ポイント③ フォローアップミルクの摂取有無や家庭での食事が子どものヘモグロビン値と関係している可能性も
子どものヘモグロビン値と関連する因子としては、子どもの性別(女児でヘモグロビン濃度が低い)、喘息症状の有無、フォローアップミルクの摂取習慣の有無を確認しました。また、1歳半以上の子どもとその母親に限定した解析では、母子のヘモグロビン値に相関が見られ(子どものヘモグロビン値が高いと、母親のヘモグロビン値も高い)、家庭での食事が子どものヘモグロビン値に影響を与えている可能性も考えられます。
本研究結果などからラブテリでは、日本人の子どもにおいて貧血が重要な健康上の課題であると捉え、子どもの貧血予防・改善を目的とした非侵襲でのヘモグロビン濃度の測定機会や、家庭での食事やフォローアップミルクなど鉄分補給対策の重要性に関する情報の提供に、企業や自治体と連携して今後積極的に取り組みます。
【研究背景】
私たちラブテリは、⼦どもたちの未来の健康とよりよい社会の実現のために、日本においても早期からの栄養介入を進めていくことが重要であると考えています。⼼⾝の成⻑著しい幼児期の⼦どもたちにおける貧⾎の実態とその要因を把握し、定期的な貧⾎スクリーニングや具体的な貧⾎予防対策を社会実装していく必要性があると考え、そのもととなるデータの収集・解析に取り組みました。
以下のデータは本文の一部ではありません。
(* ===== verification/DeviceHeaps.v ===== *)
(** Heaps of devices: [device_fwd.hpp], [device_internal.hpp], [device_allocator.hpp], and
    the constructors and [destroy] of devices, as in [cuda.cpp].

    A process has a table of heaps.  A device object that is active has an index in it, and
    so has the allocator made for it; the entry points back to both, wherever they move.
    Objects have addresses, so that the pointers of the table are those of the code.  What
    the vendor's runtime does is an argument: which devices it can open, and the address
    it gives to an allocation, with 0 for none. *)
From S2P Require Import Prelude.
From S2P Require SegmentAllocator.

Module DeviceHeaps.
Module SA := SegmentAllocator.SegmentAllocator.

(** * Kinds of memory *)

(** The field [dynamic_kind_] has 8 bits and may hold other values. *)
Definition host : Z := 0.
Definition cuda_device : Z := 1.
Definition hip_device : Z := 2.
Definition ze_device : Z := 3.
Definition any : Z := 4.
Definition is_valid_memory_kind (mk : Z) : bool := mk <=? any.

(** * State *)

Record heap_state := mk_heap {
  device_base : option positive; alloc_base : option positive; my_kind : Z;
  segment_to_free : Z; device_id : Z
}.
Record device := mk_device { heap_idx_ : Z; kind_ : Z; device_id_ : Z }.
Record allocator := mk_allocator {
  alloc_kind : Z; alloc_idx : Z; seg_ : SA.state; implicit_device : option positive
}.

(** [device_memory] is what the vendor's runtime has allocated for us. *)
Record state := mk_state {
  heaps : list (option heap_state); heap_count : Z * Z;
  devices : gmap positive device; allocators : gmap positive allocator; device_memory : gset Z
}.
貧血は乳児期から⼩児期の⾎液疾患の中で最も頻度が高く、特に離乳期に鉄分が不⾜すると、その後の脳や⾝体の発達に⻑期にわたり影響を及ぼす可能性があることが明らかになっています。この時期の栄養失調の影響は、その後どんなに栄養状態の改善を⾏っても挽回できないケースもあることも明らかになっており、子どもの将来の経済格差にも影響を与えることも報告されています(<参考>を参照)。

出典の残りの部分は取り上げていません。